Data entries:
(** X9: a [fit] of at least one epoch, started with the network in
    training mode, that returns leaves the network in training mode (the
    last [evaluate] switches it back), [self._epoch] at [num_epochs - 1]
    and the prediction cache reset. Every training loader yielded batches
    only, and the parameters are those of [num_epochs] passes of the
    optimizer over all of their batches, in order. [fit] never calls
    [self.train()] itself: its first epoch runs in the mode it was called
    in, the later ones in training mode, as [evaluate] left it. Starting
    in training mode, every batch is trained in training mode, the mode
    the one-step update [optim_step] stands for. *)
Theorem fit_final_state {Input Params : Type} forward loss_fn optim_step fold_number
    (lds : list (loader Input)) vld num_epochs (s s' : state Params) r
    (Hn : (1 <= num_epochs)%nat) (Hm : st_mode s = Training) :
  fit forward loss_fn optim_step fold_number lds vld num_epochs s = (s', Ok r) ->
  st_mode s' = Training /\ st_epoch s' = (num_epochs - 1)%nat
  /\ st_preds s' = empty_predictions
  /\ exists bss, lds = map (map Ok) bss
     /\ st_params s' = Nat.iter num_epochs
          (fold_left (fun w b => optim_step w (b_inputs b) (b_targets b)) (concat bss))
          (st_params s).
Proof.
  destruct num_epochs as [|k]; [lia|]. unfold fit. intros H.
  apply fit_epochs_end in H. replace (S k - 1)%nat with (0 + k)%nat by lia. exact H.
Qed.

Lemma train_epoch_empty {Input Params : Type} forward loss_fn optim_step
    (lds : list (loader Input)) (s : state Params) :
  Forall (fun ld => ld = []) lds ->
  train_epoch forward loss_fn optim_step lds s = (s, Ok tt).
Proof.
  induction 1 as [|ld lds -> _ IH]; [reflexivity|]. cbn [train_epoch]. exact IH.
Qed.

(** X10: when no training loader has a batch and the cache holds no
    training loss (an empty [train_loss] list, as after a reset, or no
    such key), [fit] raises in its first epoch, at the division of
    [evaluate] (ZeroDivisionError; KeyError without the key): the
    parameters are untouched and nothing is logged, switched or saved. *)
Theorem fit_without_training_batches {Input Params : Type} forward loss_fn optim_step
    fold_number (lds : list (loader Input)) vld num_epochs (s : state Params)
    (Hl : Forall (fun ld => ld = []) lds)
    (Hempty : default [] (st_preds s !! "train_loss"%string) = [])
    (Hn : (1 <= num_epochs)%nat) :
  snd (fit forward loss_fn optim_step fold_number lds vld num_epochs s)
    = Err (if st_preds s !! "train_loss"%string then ZeroDivisionError else KeyError)
  /\ st_trace (fst (fit forward loss_fn optim_step fold_number lds vld num_epochs s))
     = st_trace s
  /\ st_params (fst (fit forward loss_fn optim_step fold_number lds vld num_epochs s))
     = st_params s.
Proof.
  enough (H : exists s', fit forward loss_fn optim_step fold_number lds vld num_epochs s
            = (s', Err (if st_preds s !! "train_loss"%string then ZeroDivisionError
                        else KeyError))
          /\ st_trace s' = st_trace s /\ st_params s' = st_params s)
    by (destruct H as (s' & -> & Ht & Hp); split; [reflexivity|split; assumption]).
  destruct num_epochs as [|k]; [lia|]. unfold fit. cbn [fit_epochs].
  unfold bind at 1. cbv [set_epoch]. unfold bind at 1.
  rewrite train_epoch_empty by exact Hl.
  unfold evaluate, bind at 1. cbv [pop get bind].
  cbn [st_preds]. destruct (st_preds s !! "train_loss"%string) as [l|].
  - simpl in Hempty. subst l. cbv [set_preds ret raise lift mean].
    eexists; split; [reflexivity|split; reflexivity].
  - cbv [set_preds ret raise lift mean].
    eexists; split; [reflexivity|split; reflexivity].
Qed.

Lemma evaluate_error_drops_train_loss_witness :
  exists s' r,
    evaluate ex_forward [Ok ex_batch] None true (ex_state ex_trained_preds) = (s', r)
    /\ r = Err ZeroDivisionError
    /\ st_params s' = st_params (ex_state ex_trained_preds)
    /\ st_epoch s' = st_epoch (ex_state ex_trained_preds)
    /\ (forall e, r = Err e ->
          st_preds s' = delete "train_loss"%string (st_preds (ex_state ex_trained_preds))
          /\ forall ld' lossf' switch_to_eval',
               snd (evaluate ex_forward ld' lossf' switch_to_eval' s') = Err KeyError).
Proof.
  exists (fst (evaluate ex_forward [Ok ex_batch] None true (ex_state ex_trained_preds))),
         (snd (evaluate ex_forward [Ok ex_batch] None true (ex_state ex_trained_preds))).
  assert (H : evaluate ex_forward [Ok ex_batch] None true (ex_state ex_trained_preds)
              = (fst (evaluate ex_forward [Ok ex_batch] None true (ex_state ex_trained_preds)),
                 snd (evaluate ex_forward [Ok ex_batch] None true (ex_state ex_trained_preds))))
    by apply surjective_pairing.
  split; [exact H|]. split; [vm_compute; reflexivity|].
  exact (evaluate_error_drops_train_loss ex_forward [Ok ex_batch] None true _ _ _ H).
Defined.

Lemma evaluate_records_witness :
  exists s' d,
    evaluate ex_forward [Ok ex_batch] (Some ex_loss) true (ex_state ex_trained_preds) = (s', Ok d)
    /\ exists pre dt tl qt bs qv,
      st_trace s' = st_trace (ex_state ex_trained_preds) ++ pre
                    ++ [EvLog dt true; EvLog d false; EvResetCache]
      /\ dict_keys dt = ["train_loss"; "precision"; "recall"; "acc"; "auc"]%string
      /\ dict_keys d = ["val_precision"; "val_recall"; "val_acc"; "val_loss"; "val_auc"]%string
      /\ st_preds (ex_state ex_trained_preds) !! "train_loss"%string = Some tl /\ mean tl = Ok qt
      /\ dict_get dt "train_loss"%string = Some (Num qt)
      /\ [Ok ex_batch] = map Ok bs
      /\ mean (map (fun b => ex_loss (ex_forward (st_params (ex_state ex_trained_preds))
                                  (if true then Inference else st_mode (ex_state ex_trained_preds))
                                  (b_inputs b)) (b_targets b)) bs) = Ok qv
      /\ dict_get d "val_loss"%string = Some (Num qv).
Proof.
  exists (fst (evaluate ex_forward [Ok ex_batch] (Some ex_loss) true (ex_state ex_trained_preds))),
         (match snd (evaluate ex_forward [Ok ex_batch] (Some ex_loss) true
                       (ex_state ex_trained_preds)) with
          | Ok d => d | Err _ => [] end).
  assert (H : evaluate ex_forward [Ok ex_batch] (Some ex_loss) true (ex_state ex_trained_preds)
    = (fst (evaluate ex_forward [Ok ex_batch] (Some ex_loss) true (ex_state ex_trained_preds)),
       Ok (match snd (evaluate ex_forward [Ok ex_batch] (Some ex_loss) true
                        (ex_state ex_trained_preds)) with
           | Ok d => d | Err _ => [] end)))
    by (vm_compute; reflexivity).
  split; [exact H|].
  exact (evaluate_records ex_forward [Ok ex_batch] ex_loss true _ _ _ H).
Defined.

Lemma fit_final_state_witness :
  exists s' r,
    fit ex_forward ex_loss ex_step 0 [[Ok ex_batch]] [Ok ex_batch] 2 (ex_state empty_predictions)
      = (s', Ok r)
    /\ (1 <= 2)%nat /\ st_mode (ex_state empty_predictions) = Training
    /\ st_mode s' = Training /\ st_epoch s' = (2 - 1)%nat
    /\ st_preds s' = empty_predictions
    /\ exists bss, [[Ok ex_batch]] = map (map Ok) bss
       /\ st_params s' = Nat.iter 2
            (fold_left (fun w b => ex_step w (b_inputs b) (b_targets b)) (concat bss))
            (st_params (ex_state empty_predictions)).
Proof.
  exists (fst (fit ex_forward ex_loss ex_step 0 [[Ok ex_batch]] [Ok ex_batch] 2
                 (ex_state empty_predictions))), (Num (1#2)).
  assert (H : fit ex_forward ex_loss ex_step 0 [[Ok ex_batch]] [Ok ex_batch] 2
                (ex_state empty_predictions)
              = (fst (fit ex_forward ex_loss ex_step 0 [[Ok ex_batch]] [Ok ex_batch] 2
                        (ex_state empty_predictions)), Ok (Num (1#2))))
    by (vm_compute; reflexivity).
  split; [exact H|]. split; [lia|]. split; [reflexivity|].
  exact (fit_final_state ex_forward ex_loss ex_step 0 [[Ok ex_batch]] [Ok ex_batch] 2
           (ex_state empty_predictions) _ _ ltac:(lia) eq_refl H).
Defined.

AIM OF THE EXERCISE: Using the records above, restate word for word the lines from the one with "(s', Err (if" through the one with "- simpl in Hempty.", both included.

RESPONSE:
            = (s', Err (if st_preds s !! "train_loss"%string then ZeroDivisionError
                        else KeyError))
          /\ st_trace s' = st_trace s /\ st_params s' = st_params s)
    by (destruct H as (s' & -> & Ht & Hp); split; [reflexivity|split; assumption]).
  destruct num_epochs as [|k]; [lia|]. unfold fit. cbn [fit_epochs].
  unfold bind at 1. cbv [set_epoch]. unfold bind at 1.
  rewrite train_epoch_empty by exact Hl.
  unfold evaluate, bind at 1. cbv [pop get bind].
  cbn [st_preds]. destruct (st_preds s !! "train_loss"%string) as [l|].
  - simpl in Hempty. subst l. cbv [set_preds ret raise lift mean].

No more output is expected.